Aim of the task —
Set the entries down again exactly; none may be skipped.

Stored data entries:
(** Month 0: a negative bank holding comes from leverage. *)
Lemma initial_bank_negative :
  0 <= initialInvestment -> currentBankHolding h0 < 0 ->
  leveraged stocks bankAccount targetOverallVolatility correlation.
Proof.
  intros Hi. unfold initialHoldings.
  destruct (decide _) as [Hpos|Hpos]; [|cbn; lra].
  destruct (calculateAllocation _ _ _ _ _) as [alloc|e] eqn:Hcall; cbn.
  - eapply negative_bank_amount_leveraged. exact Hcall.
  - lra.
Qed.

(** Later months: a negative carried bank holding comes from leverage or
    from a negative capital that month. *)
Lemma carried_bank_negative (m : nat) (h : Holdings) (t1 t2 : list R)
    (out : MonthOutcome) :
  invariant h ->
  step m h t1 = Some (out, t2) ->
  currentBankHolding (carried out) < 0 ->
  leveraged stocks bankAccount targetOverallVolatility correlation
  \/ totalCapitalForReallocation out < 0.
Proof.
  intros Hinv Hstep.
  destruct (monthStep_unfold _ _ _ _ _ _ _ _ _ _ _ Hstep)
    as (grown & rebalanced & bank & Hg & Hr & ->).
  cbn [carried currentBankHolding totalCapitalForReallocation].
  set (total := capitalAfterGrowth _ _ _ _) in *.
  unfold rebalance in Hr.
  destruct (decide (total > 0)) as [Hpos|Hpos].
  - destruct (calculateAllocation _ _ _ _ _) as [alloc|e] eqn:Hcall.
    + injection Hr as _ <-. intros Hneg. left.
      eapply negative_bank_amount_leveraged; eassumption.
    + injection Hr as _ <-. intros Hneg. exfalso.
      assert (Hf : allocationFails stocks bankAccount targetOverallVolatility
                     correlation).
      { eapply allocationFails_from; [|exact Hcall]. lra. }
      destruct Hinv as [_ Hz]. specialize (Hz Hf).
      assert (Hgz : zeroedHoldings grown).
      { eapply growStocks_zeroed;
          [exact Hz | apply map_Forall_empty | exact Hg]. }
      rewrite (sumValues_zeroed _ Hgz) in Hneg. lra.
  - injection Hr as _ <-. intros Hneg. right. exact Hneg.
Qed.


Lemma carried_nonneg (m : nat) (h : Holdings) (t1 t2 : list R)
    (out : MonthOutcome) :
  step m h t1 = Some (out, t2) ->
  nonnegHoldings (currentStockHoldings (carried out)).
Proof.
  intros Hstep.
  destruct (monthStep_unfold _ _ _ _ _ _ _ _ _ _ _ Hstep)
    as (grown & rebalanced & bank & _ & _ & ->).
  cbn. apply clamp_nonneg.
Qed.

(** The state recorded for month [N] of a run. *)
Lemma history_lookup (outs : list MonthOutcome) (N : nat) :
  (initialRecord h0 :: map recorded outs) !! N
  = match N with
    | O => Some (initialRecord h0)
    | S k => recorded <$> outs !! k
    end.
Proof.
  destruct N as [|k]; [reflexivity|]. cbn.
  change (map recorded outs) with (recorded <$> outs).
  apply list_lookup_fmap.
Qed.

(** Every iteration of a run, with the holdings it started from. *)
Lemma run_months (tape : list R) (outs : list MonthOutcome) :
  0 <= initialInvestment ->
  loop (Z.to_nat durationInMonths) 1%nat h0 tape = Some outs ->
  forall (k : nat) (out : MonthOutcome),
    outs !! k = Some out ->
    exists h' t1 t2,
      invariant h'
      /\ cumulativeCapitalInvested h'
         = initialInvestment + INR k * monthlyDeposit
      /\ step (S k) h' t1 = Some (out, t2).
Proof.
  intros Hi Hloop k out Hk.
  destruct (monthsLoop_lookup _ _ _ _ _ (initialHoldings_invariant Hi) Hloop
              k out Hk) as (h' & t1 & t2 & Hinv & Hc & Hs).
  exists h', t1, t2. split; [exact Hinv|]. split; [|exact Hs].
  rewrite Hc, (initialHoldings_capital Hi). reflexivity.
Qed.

Solution for this exercise —
(** Month 0: a negative bank holding comes from leverage. *)
Lemma initial_bank_negative :
  0 <= initialInvestment -> currentBankHolding h0 < 0 ->
  leveraged stocks bankAccount targetOverallVolatility correlation.
Proof.
  intros Hi. unfold initialHoldings.
  destruct (decide _) as [Hpos|Hpos]; [|cbn; lra].
  destruct (calculateAllocation _ _ _ _ _) as [alloc|e] eqn:Hcall; cbn.
  - eapply negative_bank_amount_leveraged. exact Hcall.
  - lra.
Qed.

(** Later months: a negative carried bank holding comes from leverage or
    from a negative capital that month. *)
Lemma carried_bank_negative (m : nat) (h : Holdings) (t1 t2 : list R)
    (out : MonthOutcome) :
  invariant h ->
  step m h t1 = Some (out, t2) ->
  currentBankHolding (carried out) < 0 ->
  leveraged stocks bankAccount targetOverallVolatility correlation
  \/ totalCapitalForReallocation out < 0.
Proof.
  intros Hinv Hstep.
  destruct (monthStep_unfold _ _ _ _ _ _ _ _ _ _ _ Hstep)
    as (grown & rebalanced & bank & Hg & Hr & ->).
  cbn [carried currentBankHolding totalCapitalForReallocation].
  set (total := capitalAfterGrowth _ _ _ _) in *.
  unfold rebalance in Hr.
  destruct (decide (total > 0)) as [Hpos|Hpos].
  - destruct (calculateAllocation _ _ _ _ _) as [alloc|e] eqn:Hcall.
    + injection Hr as _ <-. intros Hneg. left.
      eapply negative_bank_amount_leveraged; eassumption.
    + injection Hr as _ <-. intros Hneg. exfalso.
      assert (Hf : allocationFails stocks bankAccount targetOverallVolatility
                     correlation).
      { eapply allocationFails_from; [|exact Hcall]. lra. }
      destruct Hinv as [_ Hz]. specialize (Hz Hf).
      assert (Hgz : zeroedHoldings grown).
      { eapply growStocks_zeroed;
          [exact Hz | apply map_Forall_empty | exact Hg]. }
      rewrite (sumValues_zeroed _ Hgz) in Hneg. lra.
  - injection Hr as _ <-. intros Hneg. right. exact Hneg.
Qed.


Lemma carried_nonneg (m : nat) (h : Holdings) (t1 t2 : list R)
    (out : MonthOutcome) :
  step m h t1 = Some (out, t2) ->
  nonnegHoldings (currentStockHoldings (carried out)).
Proof.
  intros Hstep.
  destruct (monthStep_unfold _ _ _ _ _ _ _ _ _ _ _ Hstep)
    as (grown & rebalanced & bank & _ & _ & ->).
  cbn. apply clamp_nonneg.
Qed.

(** The state recorded for month [N] of a run. *)
Lemma history_lookup (outs : list MonthOutcome) (N : nat) :
  (initialRecord h0 :: map recorded outs) !! N
  = match N with
    | O => Some (initialRecord h0)
    | S k => recorded <$> outs !! k
    end.
Proof.
  destruct N as [|k]; [reflexivity|]. cbn.
  change (map recorded outs) with (recorded <$> outs).
  apply list_lookup_fmap.
Qed.

(** Every iteration of a run, with the holdings it started from. *)
Lemma run_months (tape : list R) (outs : list MonthOutcome) :
  0 <= initialInvestment ->
  loop (Z.to_nat durationInMonths) 1%nat h0 tape = Some outs ->
  forall (k : nat) (out : MonthOutcome),
    outs !! k = Some out ->
    exists h' t1 t2,
      invariant h'
      /\ cumulativeCapitalInvested h'
         = initialInvestment + INR k * monthlyDeposit
      /\ step (S k) h' t1 = Some (out, t2).
Proof.
  intros Hi Hloop k out Hk.
  destruct (monthsLoop_lookup _ _ _ _ _ (initialHoldings_invariant Hi) Hloop
              k out Hk) as (h' & t1 & t2 & Hinv & Hc & Hs).
  exists h', t1, t2. split; [exact Hinv|]. split; [|exact Hs].
  rewrite Hc, (initialHoldings_capital Hi). reflexivity.
Qed.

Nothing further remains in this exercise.